櫻科氏は生まれつき足が不自由らしく、杖をつきながら歩いていた。それでもこの送迎がはじまるまでは一人で電車と会社の送迎バスで通っていたらしい。
彼女はようやく駐車場の奥にある先程とは別の守衛所の横を通り、研究所の内側を囲む塀の中へ入っていった。
今車を止めている駐車場はもちろん研究所の敷地内ではあるのだろうが、実質的には敷地外である。研究所の外に来客用の駐車場を作りその駐車場をさらに塀で囲って、二重の塀になっているのだ。
「ここまでして見せたくない研究って、何なのかしらね」
つい言葉を漏らしてしまった。すると。
「あーあー。

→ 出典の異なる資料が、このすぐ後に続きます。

Lemma bytes16_load16 b0 b1 : is_byte b0 -> is_byte b1 -> bytes16 (load16 b0 b1) = [b0; b1].
Proof.
  intros H0 H1. unfold bytes16, load16.
  destruct (byte_split b0 b1 H0) as [-> ->].
  rewrite (Z.mod_small b1) by exact H1. reflexivity.
Qed.

Lemma load16_range b0 b1 : is_byte b0 -> is_byte b1 -> 0 <= load16 b0 b1 < 65536.
Proof. unfold is_byte, load16. lia. Qed.

Lemma bswap16_range v : 0 <= bswap16 v < 65536.
Proof. unfold bswap16. pose proof (Z.mod_pos_bound v 256). pose proof (Z.mod_pos_bound (v / 256) 256). lia. Qed.

Lemma bswap32_range v : 0 <= bswap32 v < 4294967296.
Proof.
  unfold bswap32.
  pose proof (Z.mod_pos_bound v 256).
  pose proof (Z.mod_pos_bound (v / 256) 256).
  pose proof (Z.mod_pos_bound (v / 65536) 256).
  pose proof (Z.mod_pos_bound (v / 16777216) 256). lia.
Qed.

Lemma load32_decompose v :
  0 <= v < 4294967296 ->
  exists b0 b1 b2 b3,
    is_byte b0 /\ is_byte b1 /\ is_byte b2 /\ is_byte b3 /\ v = load32 b0 b1 b2 b3.
Proof.
  intros Hv.
  exists (v mod 256), ((v / 256) mod 256), ((v / 256 / 256) mod 256), (v / 256 / 256 / 256).
  pose proof (Z.div_mod v 256 ltac:(lia)) as E0.
  pose proof (Z.div_mod (v / 256) 256 ltac:(lia)) as E1.
  pose proof (Z.div_mod (v / 256 / 256) 256 ltac:(lia)) as E2.
  pose proof (Z.mod_pos_bound v 256 ltac:(lia)).
  pose proof (Z.mod_pos_bound (v / 256) 256 ltac:(lia)).
  pose proof (Z.mod_pos_bound (v / 256 / 256) 256 ltac:(lia)).
  unfold is_byte, load32. repeat split; try lia.
Qed.

Lemma load16_decompose v :
  0 <= v < 65536 -> exists b0 b1, is_byte b0 /\ is_byte b1 /\ v = load16 b0 b1.
Proof.
  intros Hv. exists (v mod 256), (v / 256).
  pose proof (Z.div_mod v 256 ltac:(lia)) as E0.
  pose proof (Z.mod_pos_bound v 256 ltac:(lia)).
  unfold is_byte, load16. repeat split; try lia.
Qed.

Lemma bswap32_involutive v : 0 <= v < 4294967296 -> bswap32 (bswap32 v) = v.
Proof.
  intros (b0 & b1 & b2 & b3 & H0 & H1 & H2 & H3 & ->)%load32_decompose.
  rewrite !bswap32_load32 by assumption. reflexivity.
Qed.

Lemma bswap16_involutive v : 0 <= v < 65536 -> bswap16 (bswap16 v) = v.
Proof.
  intros (b0 & b1 & H0 & H1 & ->)%load16_decompose.
  rewrite !bswap16_load16 by assumption. reflexivity.
Qed.

Lemma load32_bytes32 v :
  0 <= v < 4294967296 ->
  load32 (v mod 256) ((v / 256) mod 256) ((v / 65536) mod 256) ((v / 16777216) mod 256) = v.
Proof.
  intros (b0 & b1 & b2 & b3 & H0 & H1 & H2 & H3 & ->)%load32_decompose.
  pose proof (bytes32_load32 b0 b1 b2 b3 H0 H1 H2 H3) as E. unfold bytes32 in E.
  injection E as -> -> -> ->. reflexivity.
Qed.

(** Bytes of a buffer. *)
Lemma byte_at_is_byte buf i : Forall is_byte buf -> is_byte (byte_at buf i).
Proof.
  intros H. unfold byte_at. destruct (buf !! i) as [b|] eqn:E; cbn.
  - eapply Forall_lookup_1; eauto.
  - unfold is_byte. lia.
Qed.

Lemma poke_all_length bytes i buf : length (poke_all i bytes buf) = length buf.
Proof.
  revert i buf. induction bytes as [|b bytes IH]; intros i buf; cbn [poke_all]; [reflexivity|].
  rewrite IH. unfold poke. apply length_insert.
Qed.

Lemma byte_at_poke_all_outside bytes i buf j :
  (j < i \/ i + length bytes <= j)%nat ->
  byte_at (poke_all i bytes buf) j = byte_at buf j.
Proof.
  revert i buf. induction bytes as [|b bytes IH]; intros i buf Hj; cbn [poke_all]; [reflexivity|].
  rewrite IH by (cbn [length] in Hj; lia).
  unfold byte_at, poke. rewrite list_lookup_insert_ne; [reflexivity|cbn [length] in Hj; lia].
Qed.

Lemma byte_at_poke_all_inside bytes i buf j :
  (i <= j < i + length bytes)%nat -> (i + length bytes <= length buf)%nat ->
  byte_at (poke_all i bytes buf) j = byte_at bytes (j - i).
Proof.
  revert i buf. induction bytes as [|b bytes IH]; intros i buf Hj Hlen; cbn [length] in *; [lia|].
  cbn [poke_all]. destruct (decide (j = i)) as [->|Hne].
  - rewrite byte_at_poke_all_outside by lia.
    unfold byte_at, poke. rewrite list_lookup_insert_eq by lia.
    replace (i - i)%nat with 0%nat by lia. reflexivity.
  - rewrite IH; [|lia|unfold poke; rewrite length_insert; lia].
    replace (j - i)%nat with (S (j - S i)) by lia. reflexivity.
Qed.

Lemma bswap16_nonneg v : 0 <= bswap16 v.
Proof. unfold bswap16. pose proof (Z.mod_pos_bound v 256). pose proof (Z.mod_pos_bound (v / 256) 256). lia. Qed.

Lemma load32_range b0 b1 b2 b3 :
  is_byte b0 -> is_byte b1 -> is_byte b2 -> is_byte b3 ->
  0 <= load32 b0 b1 b2 b3 < 4294967296.
Proof. unfold is_byte, load32. lia. Qed.

End WireFacts.

(** * The frame index of an MJR file *)
Module FramesFacts.
Import Wire Json Frames Stated Samples WireFacts.

Section FirstPass.
Variable json_loads : list Z -> option json.

Lemma track_reset_offset file pos offset len parsed buf st :
  pp_offset (track_reset file pos offset len parsed buf st) = offset + len.
Proof. reflexivity. Qed.

Lemma pass1_step_advances file st st' :
  pass1_step json_loads file st = Next st' -> pp_offset st + 10 <= pp_offset st'.
Proof.
  unfold pass1_step. intros H. cbv zeta in H.
  pose proof (bswap16_nonneg (fread_len file (pp_offset st + 8) (pp_len st))) as Hlen.
  unfold ntohs in H.
  repeat (case_match; try discriminate);
    match goal with Hn : Next _ = Next _ |- _ => injection Hn as <- end;
    cbn [pp_offset track_reset]; lia.
Qed.

Lemma pass1_fuel fuel file st :
  Z.of_nat (length file) - pp_offset st <= Z.of_nat fuel ->
  pass1 json_loads (S fuel) file st <> P1_fuel.
Proof.
  revert st. induction fuel as [|fuel IH]; intros st Hm; cbn [pass1].
  - destruct (pp_offset st <? Z.of_nat (length file)) eqn:E; [lia|discriminate].
  - destruct (pp_offset st <? Z.of_nat (length file)) eqn:E; [|discriminate].
    destruct (pass1_step json_loads file st) as [st'| |] eqn:Hs; try discriminate.
    apply IH. apply pass1_step_advances in Hs. lia.
Qed.

End FirstPass.

Lemma pass2_step_advances file st :
  ps_offset st + 10 <= ps_offset (pass2_step file st).1.
Proof.
  unfold pass2_step.
  set (len := ntohs _). assert (0 <= len) by apply bswap16_nonneg.
  destruct (_ || _); cbn; lia.
Qed.

Lemma pass2_fuel fuel file reset first_ts st frames :
  Z.of_nat (length file) - ps_offset st <= Z.of_nat fuel ->
  is_Some (pass2 (S fuel) file reset first_ts st frames).
Proof.
  revert st frames. induction fuel as [|fuel IH]; intros st frames Hm; cbn [pass2].
  - destruct (ps_offset st <? Z.of_nat (length file)) eqn:E; [lia|eauto].
  - destruct (ps_offset st <? Z.of_nat (length file)) eqn:E; [|eauto].
    pose proof (pass2_step_advances file st) as Ha.
    destruct (pass2_step file st) as [st' [r|]]; apply IH; cbn in Ha; lia.
Qed.

Lemma parse_frames_returns jl file : parse_frames jl file <> Diverged.
Proof.
  unfold parse_frames, rounds.
  destruct (pass1 jl (S (length file)) file preparse_init) as [st| | |] eqn:H1; try discriminate.
  - destruct (pass2_fuel (length file) file (pp_reset st) (pp_first_ts st) (parse_init st) [])
      as [l ->]; [cbn; lia | discriminate].
  - exfalso. revert H1. apply pass1_fuel. cbn. lia.
Qed.

Lemma walk_back_perm p back front :
  walk_back p back front ≡ₚ p :: reverse back ++ front.
Proof.
  revert front. induction back as [|tmp prevs IH]; intros front; cbn [walk_back].
  - reflexivity.
  - destruct (goes_after tmp p).
    + rewrite reverse_cons, <- app_assoc. cbn. symmetry.
      etransitivity; [apply Permutation_middle|].
      apply Permutation_app_head, perm_swap.
    + rewrite IH, reverse_cons, <- app_assoc. reflexivity.
Qed.

Lemma insert_frame_perm p frames : insert_frame p frames ≡ₚ p :: frames.
Proof.
  unfold insert_frame. destruct frames as [|x l]; [reflexivity|].
  rewrite walk_back_perm, app_nil_r, reverse_involutive. reflexivity.
Qed.

Lemma pass2_reads_perm fuel file reset first_ts st frames result :
  pass2 fuel file reset first_ts st frames = Some result ->
  result ≡ₚ map (frame_of reset first_ts) (pass2_reads fuel file st) ++ frames.
Proof.
  revert st frames. induction fuel as [|fuel IH]; intros st frames; cbn [pass2 pass2_reads].
  - discriminate.
  - destruct (ps_offset st <? Z.of_nat (length file)).
    + destruct (pass2_step file st) as [st' [r|]]; intros H; apply IH in H; [|exact H].
      rewrite H, insert_frame_perm. cbn. symmetry. apply Permutation_middle.
    + intros [= <-]. reflexivity.
Qed.

Lemma timestamp_of_range buf : 0 <= timestamp_of buf < 4294967296.
Proof.
  unfold timestamp_of, ntohl, bswap32. 
  set (v := load32 _ _ _ _).
  pose proof (Z.mod_pos_bound v 256).
  pose proof (Z.mod_pos_bound (v / 256) 256).
  pose proof (Z.mod_pos_bound (v / 65536) 256).
  pose proof (Z.mod_pos_bound (v / 16777216) 256). lia.
Qed.

(** The second pass takes a reset anchor other than 0 for "a reset was
    seen". *)
Lemma extended_ts_ts_ext reset first_ts t :
  0 <= t < 4294967296 ->
  extended_ts reset first_ts t = ts_ext (negb (reset =? 0)) first_ts t.
Proof.
  intros Ht. unfold extended_ts, ts_ext.
  destruct (reset =? 0); [reflexivity|]. cbn [negb].
  destruct (t >? first_ts); [reflexivity|].
  unfold wrap64, uint32_max, uint64_mod.
  rewrite (Z.mod_small (4294967295 + 1)) by lia.
  rewrite Z.mod_small by lia. reflexivity.
Qed.

Lemma pass2_reads_range fuel file st r :
  r ∈ pass2_reads fuel file st -> 0 <= rr_timestamp r < 4294967296.
Proof.
  revert st. induction fuel as [|fuel IH]; intros st; cbn [pass2_reads].
  - intros H. inversion H.
  - destruct (ps_offset st <? Z.of_nat (length file)); [|intros H; inversion H].
    destruct (pass2_step file st) as [st' [r'|]] eqn:Hs.
    + intros [->|H]%elem_of_cons; [|eauto].
      unfold pass2_step in Hs. destruct (_ || _) in Hs; [discriminate|].
      injection Hs as _ <-. cbn. apply timestamp_of_range.
    + eauto.
Qed.

Lemma goes_after_asym a b : goes_after a b = true -> goes_after b a = false.
Proof.
  unfold goes_after. intros H.
  repeat match goal with
  | |- context [?x <? ?y] => destruct (Z.ltb_spec x y)
  | |- context [?x >? ?y] => rewrite (Z.gtb_ltb x y)
  | |- context [?x =? ?y] => destruct (Z.eqb_spec x y)
  | H : context [?x <? ?y] |- _ => destruct (Z.ltb_spec x y)
  | H : context [?x >? ?y] |- _ => rewrite (Z.gtb_ltb x y) in H
  | H : context [?x =? ?y] |- _ => destruct (Z.eqb_spec x y)
  end; cbn in *; try discriminate; try reflexivity; lia.
Qed.

Lemma non_decreasing_snoc R l1 x l2 :
  non_decreasing R (l1 ++ x :: l2)
  = non_decreasing R (l1 ++ [x]) && non_decreasing R (x :: l2).
Proof.
  induction l1 as [|a l1 IH]; [reflexivity|].
  destruct l1 as [|b l1].
  - cbn. destruct l2; cbn; rewrite ?andb_true_r; reflexivity.
  - change ((a :: b :: l1) ++ x :: l2) with (a :: (b :: l1) ++ x :: l2).
    change ((a :: b :: l1) ++ [x]) with (a :: (b :: l1) ++ [x]).
    cbn [non_decreasing app] in *. rewrite IH. rewrite andb_assoc. reflexivity.
Qed.

Lemma non_decreasing_cons R x l :
  non_decreasing R (x :: l) = true ->
  non_decreasing R l = true.
Proof. destruct l; cbn; [reflexivity|]. intros [_ H]%andb_prop. exact H. Qed.

Lemma walk_back_ordered p back front :
  non_decreasing not_before (reverse back ++ front) = true ->
  match front with [] => True | f :: _ => goes_after f p = false end ->
  non_decreasing not_before (walk_back p back front) = true.
Proof.
  revert front. induction back as [|tmp prevs IH]; intros front Hord Hfront; cbn [walk_back].
  - cbn in Hord. destruct front as [|f front]; [reflexivity|].
    cbn [non_decreasing]. unfold not_before at 1. rewrite Hfront. exact Hord.
  - rewrite reverse_cons, <- app_assoc in Hord. cbn [app] in Hord.
    destruct (goes_after tmp p) eqn:Hg.
    + rewrite non_decreasing_snoc in Hord. apply andb_prop in Hord as [H1 H2].
      rewrite non_decreasing_snoc, H1. cbn [andb non_decreasing].
      unfold not_before at 1. rewrite (goes_after_asym _ _ Hg). cbn [negb andb].
      destruct front as [|f front]; [reflexivity|].
      cbn [non_decreasing]. unfold not_before at 1. rewrite Hfront. cbn [negb andb].
      apply non_decreasing_cons in H2. exact H2.
    + apply IH; [exact Hord | exact Hg].
Qed.
(** ** The split into training and validation files *)

(** The four assertions of the cell, by their messages. *)
Inductive assertion : Type :=
| Number_of_images_and_targets_do_not_match
| Files_do_not_match
| Train_files_do_not_match
| Val_files_do_not_match.

Inductive cell_error : Type :=
| AssertionError (message : assertion)
| FancyIndexError.

Inductive checked (A : Type) : Type :=
| Passed (a : A)
| Failed (e : cell_error).

Arguments Passed {A} a.
Arguments Failed {A} e.

(** [a[:k]] and [a[k:]] on a sequence. *)
Definition slice_to {A : Type} (a : list A) (k : Z) : list A :=
  firstn (slice_bound (List.length a) k) a.

Definition slice_from {A : Type} (a : list A) (k : Z) : list A :=
  skipn (slice_bound (List.length a) k) a.

(** [np.array(a)[indices]] for a list of indices that are not negative:
    [IndexError] when one of them is out of bounds. *)
Fixpoint take {A : Type} (a : list A) (indices : list nat)
  : checked (list A) :=
  match indices with
  | [] => Passed []
  | i :: rest =>
      match nth_error a i, take a rest with
      | Some x, Passed xs => Passed (x :: xs)
      | None, _ => Failed FancyIndexError
      | _, Failed e => Failed e
      end
  end.

Record file_split (Path : Type) : Type := mk_file_split {
  train_image_files : list Path;
  train_target_files : list Path;
  val_image_files : list Path;
  val_target_files : list Path
}.

Arguments mk_file_split {Path}.
Arguments train_image_files {Path}.
Arguments train_target_files {Path}.
Arguments val_image_files {Path}.
Arguments val_target_files {Path}.

Section SplitFiles.

(** The paths that [rglob] lists, and [Path.name]. *)
Variable Path : Type.
Variable name : Path -> string.

(** [int(train_files_percentage * n)], a floating-point product. *)
Variable split_index : nat -> Z.

(** [all([i.name == j.name for i, j in zip(a, b)])] *)
Definition names_match (a b : list Path) : bool :=
  forallb (fun ij => String.eqb (name (fst ij)) (name (snd ij)))
    (combine a b).

(** The cell that shuffles and splits the training files;
    [shuffled_indices] is [np.random.permutation(len(image_files))]. *)
Definition split_files (image_files target_files : list Path)
    (shuffled_indices : list nat) : checked (file_split Path) :=
  if negb (List.length image_files =? List.length target_files)%nat
  then Failed (AssertionError Number_of_images_and_targets_do_not_match)
  else
    match take image_files shuffled_indices with
    | Failed e => Failed e
    | Passed image_files =>
        match take target_files shuffled_indices with
        | Failed e => Failed e
        | Passed target_files =>
            if negb (names_match image_files target_files)
            then Failed (AssertionError Files_do_not_match)
            else
              let train_image_files :=
                slice_to image_files
                  (split_index (List.length image_files)) in
              let train_target_files :=
                slice_to target_files
                  (split_index (List.length target_files)) in
              let val_image_files :=
                slice_from image_files
                  (split_index (List.length image_files)) in
              let val_target_files :=
                slice_from target_files
                  (split_index (List.length target_files)) in
              if negb (names_match train_image_files train_target_files)
              then Failed (AssertionError Train_files_do_not_match)
              else if negb (names_match val_image_files val_target_files)
              then Failed (AssertionError Val_files_do_not_match)
              else Passed (mk_file_split train_image_files
                             train_target_files val_image_files
                             val_target_files)
        end
    end.

End SplitFiles.

Arguments names_match {Path}.
Arguments split_files {Path}.

(** ** The training loop *)

(** What [tb_logger.add_scalar] is given: the integer 0 that [val_loss]
    starts from, or a loss tensor. *)
Inductive py_scalar : Type :=
| PyInt (z : Z)
| LossTensor (q : Q).

Inductive tb_event : Type :=
| add_scalar (tag : string) (scalar_value : py_scalar) (global_step : nat)
| add_images (tag : string) (img_tensor : ndarray) (global_step : nat).

Inductive loop_error : Type :=
| NameError (variable : string)
| AttributeError (attribute : string).

Section Training.

(** The weights of the model together with the state of the optimizer. *)
Variable Params : Type.

(** [optimizer.zero_grad(); output = model(batch); loss(output,
    target).backward(); optimizer.step()] in training mode: the new
    weights and the output. *)
Variable train_step : Params -> ndarray -> ndarray -> Params * ndarray.

(** [model(batch)] in evaluation mode. *)
Variable forward_eval : Params -> ndarray -> ndarray.

(** [loss(output, target).item()] *)
Variable loss : ndarray -> ndarray -> Q.

(** The batches that [train_dataloader] yields in each epoch (it
    shuffles), those of [val_dataloader] (it does not), and
    [len(train_dataloader)]. *)
Variable train_dataloader : nat -> list (ndarray * ndarray).
Variable val_dataloader : list (ndarray * ndarray).
Variable len_train_dataloader : nat.

(** The variables of the cell.  [batch], [target] and [output] are
    assigned together, in the training loop and in the validation loop;
    they and [train_loss] are unbound before the first assignment. *)
Record loop_vars : Type := mk_loop_vars {
  model_params : Params;
  train_loss : option Q;
  batch_target_output : option (ndarray * ndarray * ndarray);
  tb_logger : list tb_event;
  train_losses : list Q;
  val_losses : list Q
}.

Inductive loop_result : Type :=
| Finished (vars : loop_vars)
| Crashed (e : loop_error) (vars : loop_vars).

(** [for i, (image_batch, target_batch) in enumerate(train_dataloader)] *)
Fixpoint train_epoch (batches : list (ndarray * ndarray)) (vars : loop_vars)
  : loop_vars :=
  match batches with
  | [] => vars
  | (image_batch, target_batch) :: rest =>
      let '(params, output) :=
        train_step (model_params vars) image_batch target_batch in
      train_epoch rest
        (mk_loop_vars params (Some (loss output target_batch))
           (Some (image_batch, target_batch, output))
           (tb_logger vars) (train_losses vars) (val_losses vars))
  end.

(** [for i, (batch, target) in enumerate(val_dataloader)], with the
    current [val_loss]. *)
Fixpoint validate (batches : list (ndarray * ndarray)) (vars : loop_vars)
    (val_loss : py_scalar) : loop_vars * py_scalar :=
  match batches with
  | [] => (vars, val_loss)
  | (batch, target) :: rest =>
      let output := forward_eval (model_params vars) batch in
      validate rest
        (mk_loop_vars (model_params vars) (train_loss vars)
           (Some (batch, target, output))
           (tb_logger vars) (train_losses vars) (val_losses vars))
        (LossTensor (loss output target))
  end.

(** The body of [for epoch in range(n_epochs)]. *)
Definition run_epoch (epoch : nat) (vars : loop_vars) : loop_result :=
  let vars := train_epoch (train_dataloader epoch) vars in
  let '(vars, val_loss) := validate val_dataloader vars (PyInt 0) in
  let step := (epoch * len_train_dataloader)%nat in
  match train_loss vars with
  | None => Crashed (NameError "train_loss") vars
  | Some train_loss_item =>
      let log1 :=
        tb_logger vars
        ++ [add_scalar "train_loss" (LossTensor train_loss_item) step;
            add_scalar "val_loss" val_loss step] in
      match batch_target_output vars with
      | None =>
          Crashed (NameError "batch")
            (mk_loop_vars (model_params vars) (train_loss vars)
               (batch_target_output vars) log1
               (train_losses vars) (val_losses vars))
      | Some (batch, target, output) =>
          let log2 :=
            log1 ++ [add_images "val_input" batch step;
                     add_images "val_target" target step;
                     add_images "val_prediction" output step] in
          let vars :=
            mk_loop_vars (model_params vars) (train_loss vars)
              (batch_target_output vars) log2
              (train_losses vars) (val_losses vars) in
          match val_loss with
          | PyInt _ => Crashed (AttributeError "item") vars
          | LossTensor val_loss_item =>
              Finished
                (mk_loop_vars (model_params vars) (train_loss vars)
                   (batch_target_output vars) log2
                   (train_losses vars ++ [train_loss_item])
                   (val_losses vars ++ [val_loss_item]))
          end
      end
  end.

Fixpoint epochs_loop (epochs : list nat) (vars : loop_vars) : loop_result :=
  match epochs with
  | [] => Finished vars
  | epoch :: rest =>
      match run_epoch epoch vars with
      | Finished vars => epochs_loop rest vars
      | Crashed e vars => Crashed e vars
      end
  end.

(** The training cell, from the weights it starts with. *)
Definition training_loop (n_epochs : nat) (params : Params) : loop_result :=
  epochs_loop (seq 0 n_epochs) (mk_loop_vars params None None [] [] []).

(** The weights after the training batches of one epoch, and after the
    first [k] epochs. *)
Definition params_after_epoch (epoch : nat) (params : Params) : Params :=
  fold_left (fun p b => fst (train_step p (fst b) (snd b)))
    (train_dataloader epoch) params.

聞こえなかったことにしてあげる」
そんな揶揄い混じりの科白と共に、護衛を終えた悠月が車内に戻ってきた。舞架も茶化した口調で言い返す。
「何言ってるのよ。自分だって気になってるくせに」
「そりゃあね。だって普通ここまでする? 気にならない方が嘘ってものでしょ」
好奇心を隠さずに言ってのける。
けれど。
――研究の詮索を一切しないこと。
それが今回の依頼で示された禁止条項なのである。ボディガードとしてそれくらい弁えてるというのに、内容説明の際にしつこく脅迫染みた念を押された。
そしてその念を押してきたのは櫻科二葉当人ではない。この依頼は彼女からではなく彼女の勤める会社から出されたものなのだから。
護衛対象は彼女一人ではなく、とある開発プロジェクトの幹部メンバー合計六名。他の五人は別の者が護衛に当たっている。
依頼内容は幹部メンバーの通勤の護衛。依頼期間は9月27日から10月14日までのおよそ3週間、平日限定。今日は護衛としては休みを挟んで6日目だ。
――一体何を開発したというのか。
「どこかから脅迫でもされてるのかな? でないとわざわざこんな護衛つけないよね」
「だとしたら警察に届けるでしょ」
「警察って実害がないと動いてくれそうにないじゃない?」
「確かにそうだけど」
「あ、それともそれとも。逆に警察にばれるとまずい研究だったりしてー」
悠月が悪ノリしてふざけた調子でそんなことを言ってくる。
――こんな誰もが名を知る大企業が? まさか。
ちょっと黒い噂というか都市伝説的な話があるのは知っているが。
舞架は溜息混じりに同僚を窘めた。
「はい、これくらいにしとこ。車出すよ」
「はーい。長く停めてると警備ドローンに警告されちゃうしね」
研究は気になるが、護衛の最終日が開発された何かのお披露目に当たるのであれば、今禁止条項を無視して詮索することでもない。
舞架はシフトレバーを操作してアクセルを踏み、車を発進させた。